It seems to be a continuation of the issues with the editor state and DOM
falling out of sync.

I can't share the implementation project, but this is the issue:
[https://github.com/facebook/draft-
js/issues/1089](https://github.com/facebook/draft-js/issues/1089) And the
component: [https://robert-fairley.github.io/draftjs-litho-
editor/](https://robert-fairley.github.io/draftjs-litho-editor/)

(my component was never meant for mobile use, though. Built for a desktop web
app.)

------
tbsthl
I am using Slate for a few months now. Before that we used Quilljs and looked
also at other editors before switching to Slate.

Slate helps me so much to speed up development. I don't want even to think
about working on my wiki app without using Slate. Sure it is still in beta.
Nevertheless it is incredible how fast ianstormtaylor reacts to bugs. I
haven't found an issue with Slate that couldn't get fixed within a few days.

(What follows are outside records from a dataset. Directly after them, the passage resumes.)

(* ===== verification/WiseChain.v ===== *)
(** * The chain of streams

    [crates/ohl-wise/src/{header,chain}.rs]: finding the first stream behind the
    overlay's header, and walking the streams that follow it to the end of the
    image, resynchronising over padding. *)

From S2P Require Export WiseOverlay WiseInflate.

(** ** [header.rs] *)

Definition ZIP_LOCAL_FILE_SIGNATURE : list byte := [x50; x4b; x03; x04].
Definition SCAN_STREAM_CEILING : N := 64 * 1024 * 1024.

Record PackageHeader : Type := {
  ph_overlay_offset : N;
  ph_header_len : N;
  ph_first_stream_offset : N;
  ph_first_stream : StreamMetrics
}.

Definition plausible_first_byte (b : byte) : bool :=
  negb (N.land (N.shiftr (Byte.to_N b) 1) 3 =? 3).

(** [window.windows(4).any(|candidate| candidate == signature)]. *)
Fixpoint has_window (signature l : list byte) : bool :=
  match l with
  | [] => false
  | _ :: rest => bool_decide (take (length signature) l = signature) || has_window signature rest
  end.

Definition scan_limits (limits : WiseLimits) : WiseLimits :=
  {| wl_max_pe_header_bytes := wl_max_pe_header_bytes limits;
     wl_max_sections := wl_max_sections limits;
     wl_max_header_scan_bytes := wl_max_header_scan_bytes limits;
     wl_min_confirmed_inflated_bytes := wl_min_confirmed_inflated_bytes limits;
     wl_max_streams := wl_max_streams limits;
     wl_max_compressed_bytes_per_stream :=
       N.min (wl_max_compressed_bytes_per_stream limits) SCAN_STREAM_CEILING;
     wl_max_inflated_bytes_per_stream :=
       N.min (wl_max_inflated_bytes_per_stream limits) SCAN_STREAM_CEILING;
     wl_max_total_inflated_bytes := wl_max_total_inflated_bytes limits;
     wl_max_script_bytes := wl_max_script_bytes limits;
     wl_max_file_records := wl_max_file_records limits;
     wl_max_path_bytes := wl_max_path_bytes limits;
     wl_max_resync_skip := wl_max_resync_skip limits;
     wl_max_chunk_bytes := wl_max_chunk_bytes limits |}.

(** ** [chain.rs] *)

Definition MIN_STREAM_BYTES : N := 3.

Record StreamRecord : Type := {
  rec_index : N;
  rec_metrics : StreamMetrics;
  rec_resync_skip : N
}.

#[export] Instance StreamRecord_eq_dec : EqDecision StreamRecord.
Proof. solve_decision. Defined.

Definition rec_offset (self : StreamRecord) : N := sm_compressed_offset (rec_metrics self).
Definition rec_inflated_len (self : StreamRecord) : N := sm_inflated_len (rec_metrics self).
Definition rec_checksum (self : StreamRecord) : ChecksumStatus := sm_checksum (rec_metrics self).

Inductive ChainEvent : Type :=
| CE_Stream (record : StreamRecord)
| CE_Resynced (index skipped : N).

Record Chain : Type := {
  ch_limits : WiseLimits;
  ch_cursor : N;
  ch_end : N;
  ch_index : N;
  ch_total_inflated : N;
  ch_resyncs : N;
  ch_finished : bool;
  ch_pending : option StreamRecord
}.

Definition chain_new (first_stream_offset end_ : N) (limits : WiseLimits) : Chain :=
  {| ch_limits := limits; ch_cursor := first_stream_offset; ch_end := end_; ch_index := 0;
     ch_total_inflated := 0; ch_resyncs := 0; ch_finished := false; ch_pending := None |}.

Definition put_chain_counts (cursor index total resyncs : N) (self : Chain) : Chain :=
  {| ch_limits := ch_limits self; ch_cursor := cursor; ch_end := ch_end self; ch_index := index;
     ch_total_inflated := total; ch_resyncs := resyncs; ch_finished := ch_finished self;
     ch_pending := ch_pending self |}.

Definition put_chain_flags (finished : bool) (pending : option StreamRecord) (self : Chain) : Chain :=
  {| ch_limits := ch_limits self; ch_cursor := ch_cursor self; ch_end := ch_end self;
     ch_index := ch_index self; ch_total_inflated := ch_total_inflated self;
     ch_resyncs := ch_resyncs self; ch_finished := finished; ch_pending := pending |}.

(** [Cancelled | LimitExceeded(_)]. *)
Definition is_fatal (error : WiseError) : bool :=
  match error with WE_Cancelled | WE_LimitExceeded _ => true | _ => false end.

(** [Chain::accept]. *)
Definition chain_accept (metrics : StreamMetrics) (skip : N) : W Chain ChainEvent :=
  self ← get;
  total ← bounded (checked_add_bounded 64 (ch_total_inflated self) (sm_inflated_len metrics));
  modify (λ self, put_chain_counts (ch_cursor self) (ch_index self) total (ch_resyncs self) self);;
  reject (wl_max_total_inflated_bytes (ch_limits self) <? total)
    (WE_LimitExceeded WL_TotalInflatedBytes);;
  let record := {| rec_index := ch_index self; rec_metrics := metrics; rec_resync_skip := skip |} in
  index ← bounded (checked_add_bounded 32 (ch_index self) 1);
  modify (put_chain_counts (next_offset metrics) index total (ch_resyncs self));;
  if 0 <? skip then
    resyncs ← bounded (checked_add_bounded 32 (ch_resyncs self) 1);
    modify (put_chain_counts (next_offset metrics) index total resyncs);;
    modify (λ self, put_chain_flags (ch_finished self) (Some record) self);;
    mret (CE_Resynced (rec_index record) skip)
  else mret (CE_Stream record).

Section chain.
Context {I : Type} `{Inflater I} {S : Type} `{ImageSource S} `{WiseCancellation S}.

(** [inflate_stream(source, offset, limits, &mut Discard, cancel)]. *)
Definition measure_stream (offset : N) (limits : WiseLimits) : W S StreamMetrics :=
  zoom (λ s, (s, tt)) (λ t _, t.1) (inflate_stream (I := I) (H2 := discard_sink) offset limits).

(** The loop over the candidates of [locate_first_stream]. *)
Fixpoint locate_loop (overlay : Overlay) (limits : WiseLimits) (skip : N) (window : list byte)
  : W S PackageHeader :=
  match window with
  | [] => fail WE_HeaderNotFound
  | byte :: window =>
      poll_cancelled;;
      if negb (plausible_first_byte byte) then locate_loop overlay limits (skip + 1) window
      else
        let offset := wrapping_add 64 (ov_offset overlay) skip in
        result ← returned (measure_stream offset (scan_limits limits));
        match result with
        | Ok metrics =>
            if negb (is_match (sm_checksum metrics)) ||
               (sm_inflated_len metrics <? wl_min_confirmed_inflated_bytes limits)
            then locate_loop overlay limits (skip + 1) window
            else mret {| ph_overlay_offset := ov_offset overlay; ph_header_len := skip;
                         ph_first_stream_offset := offset; ph_first_stream := metrics |}
        | Err _ => locate_loop overlay limits (skip + 1) window
        end
  end.

Definition locate_first_stream (overlay : Overlay) (limits : WiseLimits) : W S PackageHeader :=
  reject (wl_max_header_scan_bytes limits =? 0) (WE_LimitExceeded WL_HeaderScanBytes);;
  let window_len := N.min (ov_len overlay) (wl_max_header_scan_bytes limits) in
  window ← image_read_at (ov_offset overlay) window_len;
  reject (len window =? 0) WE_Truncated;;
  reject (has_window ZIP_LOCAL_FILE_SIGNATURE window) WE_ZipVariantUnsupported;;
  locate_loop overlay limits 0 window.

Definition on_chain {A} (m : W Chain A) : W (Chain * S) A := zoom fst (λ r s, (r, s.2)) m.
Definition chain_source {A} (m : W S A) : W (Chain * S) A := zoom snd (λ t s, (s.1, t)) m.

(** [Chain::attempt], its [Result]. *)
Definition chain_attempt (offset : N) : W (Chain * S) (result WiseError StreamMetrics) :=
  self ← get;
  chain_source (returned (measure_stream offset (ch_limits self.1))).

(** The loop over the skips; [None] if it ends or breaks. *)
Fixpoint resync_loop (skips : list N) : W (Chain * S) (option ChainEvent) :=
  match skips with
  | [] => mret None
  | skip :: skips =>
      self ← get;
      offset ← bounded (checked_add_bounded 64 (ch_cursor self.1) skip);
      if ch_end self.1 <=? offset then mret None
      else
        outcome ← chain_attempt offset;
        match outcome with
        | Ok metrics =>
            if is_match (sm_checksum metrics) then
              event ← on_chain (chain_accept metrics skip); mret (Some event)
            else resync_loop skips
        | Err error => if is_fatal error then fail error else resync_loop skips
        end
  end.

(** [1..=max]. *)
Definition skips_to (max : N) : list N := map N.of_nat (seq 1 (N.to_nat max)).

Definition chain_step : W (Chain * S) (option ChainEvent) :=
  chain_source poll_cancelled;;
  self ← get;
  let self := self.1 in
  if (ch_end self <=? ch_cursor self) || (ch_end self - ch_cursor self <? MIN_STREAM_BYTES)
  then mret None
  else
    reject (wl_max_streams (ch_limits self) <=? ch_index self) (WE_LimitExceeded WL_Streams);;
    first ← chain_attempt (ch_cursor self);
    let resync :=
      found ← resync_loop (skips_to (wl_max_resync_skip (ch_limits self)));
      match found with
      | Some event => mret (Some event)
      | None =>
          match first with
          | Ok metrics => event ← on_chain (chain_accept metrics 0); mret (Some event)
          | Err error => fail error
          end
      end in
    match first with
    | Ok metrics =>
        if is_match (sm_checksum metrics) then
          event ← on_chain (chain_accept metrics 0); mret (Some event)
        else resync
    | Err error => if is_fatal error then fail error else resync
    end.

(** [Chain::next_event]: [None] at the end, [Some(Err)] once on a failure. *)
Definition next_event : W (Chain * S) (option (result WiseError ChainEvent)) :=
  self ← get;
  match ch_pending self.1 with
  | Some record =>
      on_chain (modify (λ self, put_chain_flags (ch_finished self) None self));;
      mret (Some (Ok (CE_Stream record)))
  | None =>
      if ch_finished self.1 then mret None
      else
        outcome ← returned chain_step;
        match outcome with
        | Ok None =>
            on_chain (modify (λ self, put_chain_flags true (ch_pending self) self));;
            mret None
        | Ok (Some event) => mret (Some (Ok event))
        | Err error =>
            on_chain (modify (λ self, put_chain_flags true (ch_pending self) self));;
            mret (Some (Err error))
        end
  end.
End chain.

Great work! Thx so much ianstormtaylor!

------
rgrove
Slate is really fantastic.

I tried it out after becoming frustrated with Draft.js, and it's been a joy to
work with. Slate's documentation is excellent, the code is well structured and
easy to read, and I love how painless it is to implement custom node types and
serializers.

------
Ronsenshi
Seems fairly similar to Daft.js including one of the issues that stopped me
from using Draft.js - lack of ability to stylize root Nodes specifically
inability to add "text-align" style to paragraphs. Sure, there are some
workarounds for that, but those are just terrible hacks bolted on top of the
inflexible model system. I had to switch to ProseMirror where that was easier
to implement.

Another thing that irritated me a lot about Draft.js is the fact that Entities
can't be applied to the same character in content block. One more reason I had
to switch to ProseMirror.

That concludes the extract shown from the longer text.